● BRIEF
State, as a single number, how many lines in the data below contain "waiting".

INFORMATION Block Start

(** * visa_adapter: a line-oriented bridge from standard input to a VISA instrument

    Shallow embedding of [python/visa_adapter.py] and proofs of its
    behavioural properties.

    The script is modelled in a small state-and-exception monad.  The
    state is the "world": the state of the pyvisa collaborator, the text
    waiting on standard input and a chronological log of everything the
    script does that can be observed from outside (collaborator calls
    with their outcome, lines printed on the two output streams, flushes).
    Python exceptions are results of the monad; [try ... except Exception]
    is a handler that catches [Exception] but lets [SystemExit] through.

    The collaborator and the argument parser are interfaces: the
    properties hold for every behaviour of pyvisa and every verdict of
    argparse.  Only calls into pyvisa raise; writing to the standard
    streams and reading standard input always succeed.  A line on an
    output stream is one call of [print]. *)

From Stdlib Require Import Ascii String List ZArith NArith Bool Lia.
Import ListNotations.

Set Implicit Arguments.

(** ** Python strings *)

(** A Python [str] is a sequence of Unicode code points. *)
Definition char := N.
Definition str := list char.

Definition ch (a : ascii) : char := N_of_ascii a.

(** String literals of the script. *)
Fixpoint lit (s : string) : str :=
  match s with
  | EmptyString => []
  | String a s' => ch a :: lit s'
  end.

(** [c.isspace()]: the code points that [str.strip()] removes. *)
Definition isspace (c : char) : bool :=
  (((9 <=? c) && (c <=? 13)) || ((28 <=? c) && (c <=? 32))
  || (c =? 133) || (c =? 160) || (c =? 5760)
  || ((8192 <=? c) && (c <=? 8202))
  || (c =? 8232) || (c =? 8233) || (c =? 8239) || (c =? 8287)
  || (c =? 12288))%N.

Fixpoint lstrip (s : str) : str :=
  match s with
  | [] => []
  | c :: s' => if isspace c then lstrip s' else s
  end.

Definition rstrip (s : str) : str := rev (lstrip (rev s)).

(** [s.strip()] *)
Definition strip (s : str) : str := rstrip (lstrip s).

(** [s.startswith(p)] *)
Fixpoint startswith (p s : str) : bool :=
  match p, s with
  | [], _ => true
  | _ :: _, [] => false
  | a :: p', b :: s' => N.eqb a b && startswith p' s'
  end.

(** [p in s] for a one-character [p]. *)
Definition contains (c : char) (s : str) : bool := existsb (N.eqb c) s.

(** [not s] *)
Definition is_empty (s : str) : bool :=
  match s with [] => true | _ => false end.

(** ** Exceptions and the monad of the script *)

(** What a call into pyvisa does: it returns, or raises an [Exception]
    whose [str()] is the carried message. *)
Inductive result (A : Type) : Type :=
| Ok (a : A)
| Err (msg : str).
Arguments Err {A} msg.

(** The pyvisa collaborator, seen through the six entry points the script
    uses.  [V] is the hidden state of the driver stack and the instrument;
    every entry point may change it, also when it raises.
    [pyvisa_installed] tells whether [import pyvisa] succeeds. *)
Class Visa (V : Type) : Type := {
  pyvisa_installed : bool;
  ResourceManager : V -> result unit * V;
  open_resource : str -> V -> result unit * V;
  set_timeout : Z -> V -> result unit * V;
  query : str -> V -> result str * V;
  write : str -> V -> result unit * V;
  close : V -> result unit * V
}.

Inductive call : Type :=
| CResourceManager
| COpen (resource : str)
| CSetTimeout (ms : Z)
| CQuery (command : str)
| CWrite (command : str)
| CClose.

Inductive reply : Type :=
| Returns
| Responds (response : str)
| Raises (msg : str).

(** What can be observed of a run.  [Stdout] and [Stderr] are the calls of
    [print] made by the script; the help text and the usage message that
    [argparse] writes itself are [PrintHelp] and [PrintUsage]. *)
Inductive event : Type :=
| Call (c : call) (r : reply)
| Stdout (text : str)
| Stderr (text : str)
| Flush
| PrintHelp
| PrintUsage.

Inductive exc : Type :=
| Exception (msg : str)
| SystemExit (code : Z).

Inductive res (A : Type) : Type :=
| Ret (a : A)
| Raise (e : exc).
Arguments Raise {A} e.

Record world (V : Type) : Type := World {
  visa : V;
  stdin : list str;
  log : list event
}.

Definition M (V A : Type) : Type := world V -> res A * world V.

Definition ret {V A} (a : A) : M V A := fun w => (Ret a, w).

Definition bind {V A B} (m : M V A) (k : A -> M V B) : M V B :=
  fun w =>
    match m w with
    | (Ret a, w') => k a w'
    | (Raise e, w') => (Raise e, w')
    end.

Declare Scope py_scope.
Delimit Scope py_scope with py.
Notation "x <- m ;; k" := (bind m (fun x => k))
  (at level 61, m at next level, right associativity) : py_scope.
Notation "m ;; k" := (bind m (fun _ => k))
  (at level 61, right associativity) : py_scope.
Local Open Scope py_scope.

(** [try: body except Exception as e: handler(str(e))] *)
Definition try_except {V A} (body : M V A) (handler : str -> M V A) : M V A :=
  fun w =>
    match body w with
    | (Raise (Exception msg), w') => handler msg w'
    | other => other
    end.

(** [sys.exit(code)] *)
Definition sys_exit {V A} (code : Z) : M V A :=
  fun w => (Raise (SystemExit code), w).

Definition emit {V} (e : event) : M V unit :=
  fun w => (Ret tt, World (visa w) (stdin w) (log w ++ [e])).

(** [print(text)] and [print(text, file=sys.stderr)] *)
Definition print {V} (text : str) : M V unit := emit (Stdout text).
Definition print_err {V} (text : str) : M V unit := emit (Stderr text).

(** [sys.stdout.flush()] *)
Definition sys_stdout_flush {V} : M V unit := emit Flush.

(** [sys.stdin.readlines()]: everything waiting on standard input, one
    element per line, each with its line terminator. *)
Definition readlines {V} : M V (list str) :=
  fun w => (Ret (stdin w), World (visa w) [] (log w)).

Definition reply_of {A} (f : A -> reply) (r : result A) : reply :=
  match r with
  | Ok a => f a
  | Err msg => Raises msg
  end.

(** A call into the collaborator: run it on the driver state, log the call
    with its outcome, and turn a failure into a raised [Exception]. *)
Definition invoke {V A} (c : call) (f : A -> reply)
    (op : V -> result A * V) : M V A :=
  fun w =>
    let (r, v') := op (visa w) in
    let w' := World v' (stdin w) (log w ++ [Call c (reply_of f r)]) in
    match r with
    | Ok a => (Ret a, w')
    | Err msg => (Raise (Exception msg), w')
    end.

(** ** Command line *)

(** The namespace built by the parser of [main]: a positional [resource]
    and an integer option [--timeout] (5000 when it is not given). *)
Record Namespace : Type := {
  resource : str;
  timeout : Z
}.

(** [argparse] is library code.  What the script sees of it is the outcome
    of [parser.parse_args()] on [sys.argv[1:]]: a namespace, or the end of
    the process, through [parser.exit()] with status 0 once the help text
    is printed, or through [parser.error()] with status 2 after the usage
    message. *)
Inductive parse_outcome : Type :=
| Parsed (args : Namespace)
| HelpExit
| UsageError.

Class Argparse : Type := {
  parse_args : list str -> parse_outcome
}.

Section Adapter.

Context {V : Type} {visa_lib : Visa V} {argparse_lib : Argparse}.

Definition pyvisa_ResourceManager : M V unit :=
  invoke CResourceManager (fun _ => Returns) ResourceManager.
Definition rm_open_resource (resource : str) : M V unit :=
  invoke (COpen resource) (fun _ => Returns) (open_resource resource).
Definition inst_set_timeout (ms : Z) : M V unit :=
  invoke (CSetTimeout ms) (fun _ => Returns) (set_timeout ms).
Definition inst_query (command : str) : M V str :=
  invoke (CQuery command) Responds (query command).
Definition inst_write (command : str) : M V unit :=
  invoke (CWrite command) (fun _ => Returns) (write command).
Definition inst_close : M V unit :=
  invoke CClose (fun _ => Returns) close.

(** ** The script *)

(** The test guarding [continue]. *)
Definition skipped (line : str) : bool :=
  is_empty line || startswith (lit "#") line || startswith (lit "//") line.

(** One iteration of [for line in lines]. *)
Definition process_line (line0 : str) : M V unit :=
  let line := strip line0 in
  if skipped line then ret tt
  else
    (if contains (ch "?") line then
       try_except
         (response <- inst_query line ;;
          print (strip response))
         (fun e => print_err (lit "Error querying '" ++ line ++ lit "': " ++ e))
     else
       try_except
         (inst_write line)
         (fun e => print_err (lit "Error writing '" ++ line ++ lit "': " ++ e))) ;;
    sys_stdout_flush.

Fixpoint for_each (lines : list str) (body : str -> M V unit) : M V unit :=
  match lines with
  | [] => ret tt
  | line :: rest => body line ;; for_each rest body
  end.

(** The body of [main] after [args = parser.parse_args()]. *)
Definition main_body (args : Namespace) : M V unit :=
  try_except
    (pyvisa_ResourceManager ;;
     rm_open_resource (resource args) ;;
     inst_set_timeout (timeout args) ;;
     lines <- readlines ;;
     for_each lines process_line ;;
     inst_close)
    (fun e =>
       print_err (lit "Error: " ++ e) ;;
       sys_exit 1).

(** [args = parser.parse_args()] *)
Definition parser_parse_args (argv : list str) : M V Namespace :=
  match parse_args argv with
  | Parsed args => ret args
  | HelpExit => emit PrintHelp ;; sys_exit 0
  | UsageError => emit PrintUsage ;; sys_exit 2
  end.

(** [main()], on the command line [argv = sys.argv[1:]]. *)
Definition main (argv : list str) : M V unit :=
  args <- parser_parse_args argv ;;
  main_body args.

(** The module body: the guarded import, then [main()]. *)
Definition script (argv : list str) : M V unit :=
  if pyvisa_installed then main argv
  else
    print_err (lit "Error: 'pyvisa' module not found. Please install it using 'pip install pyvisa' or 'pip install pyvisa-py'.") ;;
    sys_exit 1.

End Adapter.

(** The status the interpreter exits with: 0 when the module body runs to
    its end, the argument of [sys.exit], 1 after an uncaught exception. *)
Definition exit_status {A} (r : res A) : Z :=
  match r with
  | Ret _ => 0
  | Raise (SystemExit code) => code
  | Raise (Exception _) => 1
  end.

(** A whole run of the script: command line [argv], collaborator in state
    [v0], [input] waiting on standard input, nothing observed yet. *)
Definition run {V} {visa_lib : Visa V} {argparse_lib : Argparse}
    (argv : list str) (v0 : V) (input : list str) : res unit * world V :=
  script argv (World v0 input []).

(** ** Observations on the log *)

Definition stdout_of (l : list event) : list str :=
  flat_map (fun e => match e with Stdout t => [t] | _ => [] end) l.

Definition stderr_of (l : list event) : list str :=
  flat_map (fun e => match e with Stderr t => [t] | _ => [] end) l.

(** The query and write calls, in the order they were made. *)
Definition dispatches (l : list event) : list call :=
  flat_map (fun e =>
    match e with
    | Call (CQuery c) _ => [CQuery c]
    | Call (CWrite c) _ => [CWrite c]
    | _ => []
    end) l.

(** The query calls with what came back. *)
Definition query_results (l : list event) : list (str * reply) :=
  flat_map (fun e =>
    match e with
    | Call (CQuery c) r => [(c, r)]
    | _ => []
    end) l.

(** The query and write calls that raised, with the message. *)
Definition failures (l : list event) : list (str * str) :=
  flat_map (fun e =>
    match e with
    | Call (CQuery c) (Raises m) => [(c, m)]
    | Call (CWrite c) (Raises m) => [(c, m)]
    | _ => []
    end) l.

Definition close_calls (l : list event) : list reply :=
  flat_map (fun e => match e with Call CClose r => [r] | _ => [] end) l.

(** The line the handler of the [try] block prints when [inst.close()]
    raises. *)
Definition fatal_lines (l : list event) : list str :=
  flat_map (fun e =>
    match e with
    | Call CClose (Raises m) => [lit "Error: " ++ m]
    | _ => []
    end) l.

(** What a successful query prints: its response, trimmed. *)
Definition printed (qr : str * reply) : list str :=
  match snd qr with
  | Responds s => [strip s]
  | _ => []
  end.

(** [needle in text] *)
Definition occurs_in (needle text : str) : Prop :=
  exists before after, text = before ++ needle ++ after.

(** A diagnostic names the command that failed and the error. *)
Definition reports (text : str) (failure : str * str) : Prop :=
  occurs_in (fst failure) text /\ occurs_in (snd failure) text.

(** The outcome of the first three statements of the [try] block, from
    the collaborator's side: its state once the timeout is set, or the
    message of the exception that stopped them. *)
Definition connection {V} {visa_lib : Visa V} (args : Namespace) (v0 : V) : result V :=
  match ResourceManager v0 with
  | (Err msg, _) => Err msg
  | (Ok _, v1) =>
    match open_resource (resource args) v1 with
    | (Err msg, _) => Err msg
    | (Ok _, v2) =>
      match set_timeout (timeout args) v2 with
      | (Err msg, _) => Err msg
      | (Ok _, v3) => Ok v3
      end
    end
  end.

(** How a line is sent once it is known not to be skipped. *)
Definition dispatch (line : str) : call :=
  if contains (ch "?") line then CQuery (strip line) else CWrite (strip line).

Definition survives (line : str) : bool := negb (skipped (strip line)).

INFORMATION Block End

● TASK RESULT
3